What if I told you there was still an undiscovered foreign land just waiting for the next Columbus to conquer it? Well get ready all you Magellans, because it’s time to go all Lewis and Clark on … the butthole. Explorers, start your vibrating butt-plug engines!

For those of you out there who feel like the only two options for the use of the hole in your ass is shitting and painful penis penetrating, I’m here to tell you that anal stimulation is the new black. Yes, we joke about cracks and ass-men, but when push comes to shove, where is the love? And by shove I mean, shove it where the sun don’t shine.

You know when you take a really good shit that makes you feel like you have a born-again rectum? Well, just imagine harnessing that feeling and redirecting it toward something sexual. It’s the butthole stimulation highway and all signs point to orgasm.

Ok, before you think I’m some nutty kink who sticks random objects up my ass when I have my morning coffee just to get me through the workday, I’ll first say this: I’m not really into anal foreplay or anal sex. However you may be, or be with someone who is, and I’m here to tell you that wanting a finger, toy, shaft or tongue up your ass is completely healthy. Actually, it’s an urge that would be a shame not to satisfy.

I know most of the funniest sexual things to joke about involve the asshole or the shit thereon, around and all over some girl’s chest. But there’s so much more to a butthole than rusty trombones, dirty sanchezes, cleveland steamers, blumpkins and donkey punches. When it comes to anal stimulation, there’s really nothing to fear but the fear of getting shat on itself. That is, except when it comes to “2 girls 1 cup.” You should actually be very afraid of that and should cry enough tears to erase any damage done to your eyeballs from witnessing it. A small part of my soul slowly curled up and died when I was forced to watch that.

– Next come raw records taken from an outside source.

(** A value is returned only when a row matched: it is the first one. *)
Lemma GetProject_ok_first_row :
  forall fault id w w' p,
    GetProject fault id w = (w', Ok p) ->
    hd_error (getProject_rows id (committed w)) = Some p.
Proof.
  intros fault id w w' p H. unfold GetProject, db_Query in H.
  destruct (fault (clock w)); [discriminate|].
  unfold ProjectFactory in H.
  destruct (factory_loop fault _ [] _) as [w2 [pp [err|]]] eqn:E; [discriminate|].
  apply factory_loop_rows in E. destruct E as [k E]. cbn [app] in E. subst pp.
  inversion H as [[Hw Hp]]. unfold index0 in Hp.
  destruct (nth_error (firstn k (getProject_rows id (committed w))) 0) as [q|] eqn:En;
    [|discriminate].
  inversion Hp; subst q. exact (hd_error_firstn _ _ _ _ En).
Qed.

(** C10 (what the code does).  The first-element access is not guarded by
    the number of rows: looking up a project that does not exist, the query
    succeeds with no row and [GetProject] panics on [pp[0]]; so does
    [GetPlotConfiguration] on a plot configuration that does not exist, and
    also on one that exists when scanning its row fails, because the
    factory's error is dropped and its empty slice is indexed.  Both also
    panic on an entity that exists when [rows.Next()] fails on its row,
    because the factories never read [rows.Err()]. *)
Theorem single_entity_getters_index_empty_slice :
  getProject_rows 9 (committed ex_project_world) = []
  /\ GetProject never_fails 9 ex_project_world
     = (mkWorld ex_project_tables 2 [EvQuery true; EvNext true],
        Panic "index out of range [0] with length 0")
  /\ getPlotConfiguration_rows 3 9 (committed ex_pc_world) = []
  /\ GetPlotConfiguration never_fails 3 9 ex_pc_world
     = (mkWorld ex_pc_tables 2 [EvQuery true; EvNext true],
        Panic "index out of range [0] with length 0")
  /\ List.length (getPlotConfiguration_rows 3 5 (committed ex_pc_world)) = 1
  /\ GetPlotConfiguration (fails_at 2 "sql: Scan error on column index 4") 3 5 ex_pc_world
     = (mkWorld ex_pc_tables 3 [EvQuery true; EvNext true; EvScan false],
        Panic "index out of range [0] with length 0")
  /\ List.length (getProject_rows 1 (committed ex_project_world)) = 1
  /\ GetProject (fails_at 1 "driver: bad connection") 1 ex_project_world
     = (mkWorld ex_project_tables 2 [EvQuery true; EvNext false],
        Panic "index out of range [0] with length 0")
  /\ GetPlotConfiguration (fails_at 1 "driver: bad connection") 3 5 ex_pc_world
     = (mkWorld ex_pc_tables 2 [EvQuery true; EvNext false],
        Panic "index out of range [0] with length 0").
Proof.
  repeat split; reflexivity.
Qed.

(* ================================================================== *)
(** * Part III. Further properties of the code *)
(* ================================================================== *)

(** ** The measurement writer, beyond the claims *)

Lemma points_app : forall a b, points (a ++ b) = points a ++ points b.
Proof. intros a b. unfold points. apply flat_map_app. Qed.

Lemma upsert_all_app :
  forall ps qs tb, upsert_all (ps ++ qs) tb = upsert_all qs (upsert_all ps tb).
Proof. intros ps qs tb. unfold upsert_all. apply fold_left_app. Qed.

Lemma upsert_all_cons :
  forall p ps tb,
    upsert_all (p :: ps) tb = upsert_all ps (fst (exec_stmt (upsert_of p) tb)).
Proof. reflexivity. Qed.

Lemma exec_upsert_other_tables :
  forall p tb,
    let tb' := fst (exec_stmt (upsert_of p) tb) in
    timeseries tb' = timeseries tb
    /\ plot_configuration tb' = plot_configuration tb
    /\ plot_configuration_timeseries tb' = plot_configuration_timeseries tb
    /\ v_project tb' = v_project tb.
Proof.
  intros p tb. unfold upsert_of. cbn [exec_stmt].
  destruct (upsert_measurement _ _ _ _) as [rows n]. cbn. repeat split.
Qed.

Lemma upsert_all_other_tables :
  forall ps tb,
    timeseries (upsert_all ps tb) = timeseries tb
    /\ plot_configuration (upsert_all ps tb) = plot_configuration tb
    /\ plot_configuration_timeseries (upsert_all ps tb) = plot_configuration_timeseries tb
    /\ v_project (upsert_all ps tb) = v_project tb.
Proof.
  induction ps as [|p ps IH]; intros tb.
  - repeat split.
  - rewrite upsert_all_cons.
    destruct (IH (fst (exec_stmt (upsert_of p) tb))) as [H1 [H2 [H3 H4]]].
    destruct (exec_upsert_other_tables p tb) as [G1 [G2 [G3 G4]]].
    rewrite H1, H2, H3, H4. repeat split; assumption.
Qed.

Lemma upsert_all_unique :
  forall ps tb,
    timeseries_unique_time (timeseries_measurement tb) ->
    timeseries_unique_time (timeseries_measurement (upsert_all ps tb)).
Proof.
  induction ps as [|p ps IH]; intros tb Hu.
  - exact Hu.
  - rewrite upsert_all_cons. apply IH.
    rewrite exec_upsert_measurement_table. apply upsert_measurement_unique. exact Hu.
Qed.

Lemma upsert_all_other_keys :
  forall tsid t ps tb,
    Forall (fun q => (fst q, m_Time (snd q)) <> (tsid, t)) ps ->
    rows_at tsid t (upsert_all ps tb) = rows_at tsid t tb.
Proof.
  intros tsid t ps. unfold rows_at.
  induction ps as [|p ps IH]; intros tb Hall.
  - reflexivity.
  - inversion Hall as [|q qs Hq Hqs]. subst.
    rewrite upsert_all_cons.
    rewrite IH by exact Hqs.
    rewrite exec_upsert_measurement_table.
    apply upsert_measurement_other_key. exact Hq.
Qed.

(** X1.  [CreateOrUpdateTimeseriesMeasurements] is all or nothing and never
    panics: either it returns its argument and the committed tables are the
    old ones with every point of the batch upserted in order, or it returns
    an error and the committed tables are exactly the old ones, whichever
    driver call failed (begin, prepare, an exec, close or commit). *)
Theorem CreateOrUpdateTimeseriesMeasurements_all_or_nothing :
  forall (fault : nat -> option error) (mc : list MeasurementCollection) (w : World),
    (snd (CreateOrUpdateTimeseriesMeasurements fault mc w) = Ok mc
     /\ committed (fst (CreateOrUpdateTimeseriesMeasurements fault mc w))
        = upsert_all (points mc) (committed w))
    \/ (exists e,
          snd (CreateOrUpdateTimeseriesMeasurements fault mc w) = Err e
          /\ committed (fst (CreateOrUpdateTimeseriesMeasurements fault mc w))
             = committed w).
Proof.
  intros fault mc w.
  destruct (CreateOrUpdateTimeseriesMeasurements fault mc w) as [w' r] eqn:E.
  cbn [fst snd]. destruct r as [a|e|msg].
  - left. apply CreateOrUpdateTimeseriesMeasurements_ok in E.
    destruct E as [Ha Hc]. subst a. split; [reflexivity|exact Hc].
  - right. exists e. split; [reflexivity|].
    eapply CreateOrUpdateTimeseriesMeasurements_err_unchanged. exact E.
  - exfalso. unfold CreateOrUpdateTimeseriesMeasurements in E.
    destruct (db_Begin fault w) as [w1 [txn|e]]; [|discriminate].
    destruct (tx_Prepare fault w1) as [w2 [e|]]; [discriminate|].
    destruct (exec_collections fault mc txn w2) as [w3 [txn'|e]]; [|discriminate].
    destruct (stmt_Close fault w3) as [w4 [e|]]; [discriminate|].
    destruct (tx_Commit fault txn' w4) as [w5 [e|]]; discriminate.
Qed.

(** X2.  A successful batch touches nothing but the keys it writes: every
    other table is as before, the rows stored for a (series, time) that no
    point of the batch names are as before, and constraint
    [timeseries_unique_time] still holds if it held before. *)
Theorem CreateOrUpdateTimeseriesMeasurements_frame :
  forall (fault : nat -> option error) (mc r : list MeasurementCollection) (w w' : World),
    CreateOrUpdateTimeseriesMeasurements fault mc w = (w', Ok r) ->
    timeseries (committed w') = timeseries (committed w)
    /\ plot_configuration (committed w') = plot_configuration (committed w)
    /\ plot_configuration_timeseries (committed w')
       = plot_configuration_timeseries (committed w)
    /\ v_project (committed w') = v_project (committed w)
    /\ (forall tsid t,
          Forall (fun q => (fst q, m_Time (snd q)) <> (tsid, t)) (points mc) ->
          rows_at tsid t (committed w') = rows_at tsid t (committed w))
    /\ (timeseries_unique_time (timeseries_measurement (committed w)) ->
        timeseries_unique_time (timeseries_measurement (committed w'))).
Proof.
  intros fault mc r w w' H.
  apply CreateOrUpdateTimeseriesMeasurements_ok in H. destruct H as [_ H]. rewrite H.
  destruct (upsert_all_other_tables (points mc) (committed w)) as [H1 [H2 [H3 H4]]].
  split; [exact H1|]. split; [exact H2|]. split; [exact H3|]. split; [exact H4|]. split.
  - intros tsid t Hall. apply upsert_all_other_keys. exact Hall.
  - apply upsert_all_unique.
Qed.

Lemma CreateOrUpdateTimeseriesMeasurements_frame_witness :
  rows_at 2 (hour 11)
    (committed (fst (CreateOrUpdateTimeseriesMeasurements never_fails ex_batch ex_world)))
  = rows_at 2 (hour 11) (committed ex_world).
Proof.
  refine (proj1 (proj2 (proj2 (proj2 (proj2
            (CreateOrUpdateTimeseriesMeasurements_frame never_fails ex_batch ex_batch
               ex_world _ eq_refl))))) 2%N (hour 11) _).
  repeat constructor; cbn; intro H; inversion H.
Defined.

Anal sex is something all guys want to do because their favorite porn involves ass stuffing, but most girls are frightened to even consider the thought. To that dichotomy, all I have to say is one word: lubricant. A lot of it. Actually, just squeeze that entire tube on there, buddy. Even though you’re enjoying the shit out of your dick getting strangled, she’s in pain and regretting being open-minded enough for you to get down.

Now I know you probably haven’t said the word butt-plug since you were on the elementary school playground, but it’s actually a sex toy that many use and enjoy. And if the idea of plugging your ass up is appealing to you, you might be one of these people. And why stop there? It’s literally a black hole, so why not try anal beads or even large rods if you’re feeling particularly loose in the ass that day?

Have I completely grossed you out yet? If you made it this far, you can probably handle the inevitable rim job discussion that’s about to go down. You know when you’re sitting down at dinner, just enjoying your meal and company, but something just doesn’t seem quite right? The mood is good and you’ve got your proteins and vegetables and beverage, but you ask yourself, “What is missing?” Oh yes, of course — a giant asshole in my face!

Now I’m not one of these people either, so I honestly can’t tell you if this is a common turn-on. Sometimes when I walk down the street, I wonder if everyone is secretly going home and licking each other’s assholes. But if you’ve got a craving, I think it’s time you tossed that salad.

So ask yourself, “When was the last time I touched a butthole?” And if it’s been a while, maybe you should consider touching one sometime in the near future. Grab that apple bottom and take a bite!